Closed petRUShka closed 4 years ago
Thanks for reporting this. I'll have a look at it.
It seems that you can simply add to vimrc
let g:vimtex_grammar_vlty.shell_options = '--encoding cp866'
With your minimal.tex, I then only get a message from \selectlanguage{russian}
, since this macro is still missing in yalafi. So, the filter just includes 'russian', and LanguageTool complains about the sentence starting lower-case.
Furthermore, if I add two full stops at the end of the Russian sentence, then this is also correctly reported by LanguageTool.
Unfortunately, I cannot fully test your example, as my terminal is UTF-8 encoded, so that Vim does not correctly display the Russian sentence in the converted file test_cp866.tex.
Remark: If possible, add a country code to spelllang, e.g., ru_RU.
EDIT: If the first solution from above does work, we can decide if we read Vim's variable fileencoding and pass it to yalafi by default.
Thanks for reporting this. I'll have a look at it.
And thanks from me for responding!
My gut feeling is that it might not be so easy to directly translate between Vim settings for the encoding and the desired input for the --encoding
option of Yalafi. But you're the expert here, so I think I'll let you be the judge of that. In any case, it does not seem so bad to add the encoding
key as a possibility for the vlty
config dictionary.
@matze-dd with shell_option
workaround it is working fine but with some warnings:
Expected text language: Russian
Working on STDIN...
=== test.tex ===
1.) Line 6, column 17, Rule ID: UPPERCASE_SENTENCE_START
Message: Это предложение не начинается с заглавной буквы
Suggestion: Russian
russian Случайный текст на русском
^^^^^^^
*** yalafi.shell: warning:
*** could not load module 'yalafi.packages.inputenc'
*** yalafi.shell: warning:
*** could not load module 'yalafi.packages.babel'
*** yalafi.shell: warning:
*** could not load module 'yalafi.packages.inputenc'
*** yalafi.shell: warning:
*** could not load module 'yalafi.packages.babel'
But having this option for whole vim installation is good but still it is a huge inconvenience in general because some files are in UTF-8 encoding and some files are in different ones.
Remark: If possible, add a country code to spelllang, e.g., ru_RU.
You mean set spellang = ru_RU
?
@petRUShka
@matze-dd with shell_option workaround it is working fine but with some warnings ...

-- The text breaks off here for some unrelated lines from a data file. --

Lemma clean_app a z : no_end a -> Forall (fun e => zero_entry e = true) z -> clean (a ++ z).
Proof.
  intros Ha Hz a' e b E He. assert (Hle : (length a <= length a')%nat).
  { destruct (decide (length a <= length a')%nat) as [|Hlt]; [done|]. exfalso.
    assert (Hl : a !! length a' = Some e) by (rewrite <- (lookup_app_l a z), E, list_lookup_middle by (done || lia); done).
    eapply Forall_lookup_1 in Hl; [|exact Ha]. cbn in Hl. congruence. }
  replace b with (drop (S (length a')) (a ++ z)) by (rewrite E, cons_middle, app_assoc, drop_app_length'; [done | rewrite length_app; simpl; lia]).
  rewrite drop_app_ge by lia. by apply Forall_drop.
Qed.

Lemma sample_clean : clean (chain_entries sample_volume sample_disk [2]).
Proof.
  rewrite <- (take_drop 2 (chain_entries sample_volume sample_disk [2])). apply clean_app.
  - unfold no_end. repeat constructor; vm_compute; reflexivity.
  - apply (bool_decide_unpack _). vm_compute. exact I.
Qed.


(** ** Sectors that are not cleared *)

(** A root directory of one cluster of two sectors, full; the second sector of
    the free cluster 3 holds an entry from before. *)
Definition stale_volume : volume := mk_volume true 2 2 2 1 1 1.
Definition stale_disk : ram_disk := mk_disk (list_to_map [
    (1, write32 zero_sector 8 END_OF_CHAIN);
    (2, concat ((fun i => sample_file [65; 65 + Z.of_nat i] 0 0) <$> seq 0 16)); (3, concat ((fun i => sample_file [66; 65 + Z.of_nat i] 0 0) <$> seq 0 16));
    (5, filled (sample_file (str "GHOST") 9 100))]) 400.



End FatTree.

Great. I will add the commonly used packages babel and inputenc to the TODO list of yalafi. After fixing, this will avoid the warnings and the problem with \selectlanguage{russian}.
Assume you have a mistake in the Russian sentence, for instance Случайный текст на руусском
, and the cursor is on the corresponding message line in the quickfix window. If you hit Enter, does the cursor now jump to the beginning of руусском
in the text window? I'm asking that because - at least in my system - there seems to be a problem with cursor location on lines containing non-ASCII characters (for instance, UTF-8 encoded German "umlauts" or left and right double quotes). In the quickfix window message, the correct (virtual) column number of the problem is given, but jumping there sometimes does not work properly.

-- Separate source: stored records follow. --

(* ===== verification/Vfs.v ===== *)
(** * Vfs: descriptors and file-system dispatch of src/fs/vfs.c

    The descriptor table, the open files with their shared offsets, the pipes
    and the mount table.  A file system is a record of operations on its state
    [S], as [struct vfs_fs_ops] is a record of function pointers; a pointer
    that [devfs_ops] leaves NULL is None.  [task_current_id()] is the argument
    [owner] and the working directory the argument [cwd].  Each call of
    [task_wake_blocked] is counted in [wakes].  A call that blocks is the
    outcome [IoWait]; the passes of a pipe call are those of [Pipe]. *)

From S2P Require Import Prelude CString Ramfs Pipe Path Ps2 Devfs.
Import CString.CString Ramfs.Ramfs Pipe.Pipe Path.Path Ps2.Ps2 Devfs.Devfs.
Local Open Scope Z_scope.

Module Vfs.

Definition VFS_MAX_FDS : Z := 32.
Definition VFS_DESCRIPTOR_SLOTS : Z := 512.
Definition VFS_MAX_PIPES : Z := 16.

Inductive backend := RamfsOps | Fat32Ops | DevfsOps.

Record vfs_open_file := mk_open_file { o_used : bool; o_references : Z; o_offset : Z }.
Definition no_open_file : vfs_open_file := mk_open_file false 0 0.

Record vfs_fd := mk_fd {
  d_used : bool;
  d_owner : Z;
  d_number : Z;
  d_name : cstr;
  d_file : option Z;
  d_device : devfs_device;
  d_pipe : option Z;
  d_mode : vfs_pipe_mode;
}.
Definition no_fd : vfs_fd := mk_fd false 0 0 [] None DEVFS_DEVICE_NONE None VFS_PIPE_NONE.
Definition no_pipe : vfs_pipe := mk_pipe false 0 0 0 0 0 [].

Definition with_owner d owner number := mk_fd true owner number (d_name d) (d_file d) (d_device d) (d_pipe d) (d_mode d).
Definition closed d := mk_fd false (d_owner d) (d_number d) (d_name d) None (d_device d) None VFS_PIPE_NONE.

Section Vfs.
Context {S : Type}.

Record vfs_fs_ops := mk_ops {
  op_read : option (cstr -> Z -> S -> option (list Z) * S);
  op_write : option (cstr -> list Z -> Z -> S -> bool * S);
  op_stat : cstr -> S -> option Z * S;
  op_create : cstr -> S -> bool * S;
  op_readdir : cstr -> Z -> S -> (Z * option fs_dirent) * S;
  op_mkdir : cstr -> S -> bool * S;
  op_unlink : cstr -> S -> bool * S;
  op_rmdir : cstr -> S -> bool * S;
  op_is_directory : cstr -> S -> bool * S;
  op_sync : S -> bool * S;
  op_device : option (cstr -> devfs_device);
}.

Context (ops : backend -> vfs_fs_ops).

Record vfs := mk_vfs {
  descriptors : list vfs_fd;
  open_files : list vfs_open_file;
  mounts : list (vfs_mount backend);
  pipes : list vfs_pipe;
  fs : S;
  terminal : tty;
  wakes : Z;
}.

Definition fd_at (st : vfs) (i : Z) : vfs_fd := aget no_fd (descriptors st) i.
Definition file_at (st : vfs) (i : Z) : vfs_open_file := aget no_open_file (open_files st) i.
Definition pipe_at (st : vfs) (i : Z) : vfs_pipe := aget no_pipe (pipes st) i.
Definition set_fd st i d :=
  mk_vfs (aset (descriptors st) i d) (open_files st) (mounts st) (pipes st) (fs st) (terminal st) (wakes st).
Definition set_open st i f :=
  mk_vfs (descriptors st) (aset (open_files st) i f) (mounts st) (pipes st) (fs st) (terminal st) (wakes st).
Definition set_pipe st i p :=
  mk_vfs (descriptors st) (open_files st) (mounts st) (aset (pipes st) i p) (fs st) (terminal st) (wakes st).
Definition with_mounts st m :=
  mk_vfs (descriptors st) (open_files st) m (pipes st) (fs st) (terminal st) (wakes st).
Definition with_fs st s :=
  mk_vfs (descriptors st) (open_files st) (mounts st) (pipes st) s (terminal st) (wakes st).
Definition with_terminal st t :=
  mk_vfs (descriptors st) (open_files st) (mounts st) (pipes st) (fs st) t (wakes st).
Definition task_wake_blocked st :=
  mk_vfs (descriptors st) (open_files st) (mounts st) (pipes st) (fs st) (terminal st) (wakes st + 1).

But having this option for whole vim installation is good but still it is a huge inconvenience in general because some files are in UTF-8 encoding and some files are in different ones.

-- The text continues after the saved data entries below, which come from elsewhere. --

Lemma lookup_None st owner number : lookup owner number st = None <-> free_name st owner number.
Proof.
  unfold lookup, trips, free_name, slot. rewrite find_up_None. split.
  - intros H j Hj Hu Ho Hn. specialize (H j ltac:(lia)). rewrite Hu in H. simpl in H. bool_prop. lia.
  - intros H j Hj. destruct (d_used (fd_at st j)) eqn:Hu; [|done]. simpl.
    destruct (Z.eqb_spec (d_owner (fd_at st j)) owner); [|done]. destruct (Z.eqb_spec (d_number (fd_at st j)) number); [|done].
    exfalso. apply (H j); [lia | done..].
Qed.

Lemma allocate_slot_Some st i : allocate_slot st = Some i -> slot i /\ d_used (fd_at st i) = false.
Proof. unfold allocate_slot, trips, slot. intros H. apply find_up_Some in H as (Hr & H & _). bool_prop. split; [lia | done]. Qed.

Lemma view_Some st owner number x : vfs_inv st ->
  view st owner number = Some x <->
  exists i, slot i /\ d_used (fd_at st i) = true /\ d_owner (fd_at st i) = owner /\ d_number (fd_at st i) = number /\ target_of (fd_at st i) = x.
Proof.
  intros Hinv. unfold view. split.
  - intros H. apply fmap_Some in H as (i & H & ->). apply (lookup_Some st owner number i Hinv) in H as (? & ? & ? & ?). exists i. done.
  - intros (i & H1 & H2 & H3 & H4 & <-). rewrite (proj2 (lookup_Some st owner number i Hinv)) by done. done.
Qed.

Lemma view_None st owner number : view st owner number = None <-> free_name st owner number.
Proof. rewrite <- lookup_None. unfold view. apply fmap_None. Qed.

(** Two tables with the same descriptors show the same. *)
Lemma view_ext st st' : descriptors st' = descriptors st -> view st' = view st.
Proof. intros E. unfold view, lookup, fd_at. rewrite E. done. Qed.

Lemma view_install st st' i d : vfs_inv st -> vfs_inv st' -> slot i -> descriptors st' = aset (descriptors st) i d ->
  d_used (fd_at st i) = false -> d_used d = true ->
  forall owner number, view st' owner number =
    if decide (owner = d_owner d /\ number = d_number d) then Some (target_of d) else view st owner number.
Proof.
  intros Hinv Hinv' Hi Ed Hold Hd owner number.
  assert (Hat : forall j, slot j -> fd_at st' j = if decide (i = j) then d else fd_at st j).
  { intros j Hj. rewrite <- fd_at_set by (try apply Hinv; done). unfold fd_at, set_fd. by rewrite Ed. }
  destruct (decide _) as [(-> & ->)|Hne].
  - apply view_Some; [done|]. exists i. rewrite Hat by done. rewrite decide_True by done. done.
  - apply option_eq. intros x. rewrite !view_Some by done. split; intros (j & Hj & H); exists j; rewrite Hat in * by done.
    + destruct (decide (i = j)) as [<-|]; [|done]. destruct H as (_ & ? & ? & _). exfalso. by apply Hne.
    + destruct (decide (i = j)) as [<-|]; [|done]. destruct H as (? & _). congruence.
Qed.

I understand. We will have to check whether reading the fileencoding variable works. Looking at @lervag's comments above, we might encounter problems. I will try to sort that out.
You mean set spellang = ru_RU?
Yes, at least for English texts, spell check is only done by LanguageTool, if a country code is given. But perhaps, this is not necessary for Russian.
In your minimal.tex, you write ... set spelllang=ru,en ...
. Please be aware that vlty currently only recognises the first language specification from variable spelllang.
A last question. As mentioned above, my Vim does not correctly display the Russian sentence in file test_cp866.tex. Do you know what to do in order to fix that? My default encoding (terminal window and so on) is UTF-8. On :set fileencoding
, I get fileencoding=latin1
. This probably means that Vim cannot figure out the encoding, and I cannot find a command-line option to specify it. Modifying fileencoding in the opened file does not help, either.
@lervag
And thanks from me for responding!
As this is your project, I hope it wasn't impolite.
My gut feeling is that it might not be so easy to directly translate between Vim settings for the encoding and the desired input for the --encoding option of Yalafi.
I'll try to have a look. To get it work, at least fileencoding
should be local to the buffer, and the code names should coincide between Vim and Python.
... it does not seem so bad to add the encoding key as a possibility for the vlty config dictionary.
Agreed. But I also understand the wish of @petRUShka.
@matze-dd, @lervag thanks for your work!
I'm using following vim-code to autodetect encoding of file:
if has("multi_byte")
if &termencoding == ""
let &termencoding = &encoding
endif
set encoding=utf-8
setglobal fileencoding=utf-8 bomb
set fileencodings=utf-8,cp1251,cp866,koi8-r,latin1
set fileformats=unix,mac,dos
endif
In case of cp866 files the fileencoding is automatically set to fileencoding=cp866
.
Positioning is bad in Cyrillic case. So in case of English sentence it is at the right place and in case of Russian sentence it seems to be on half way to right place (26 instead of 51 by vim count).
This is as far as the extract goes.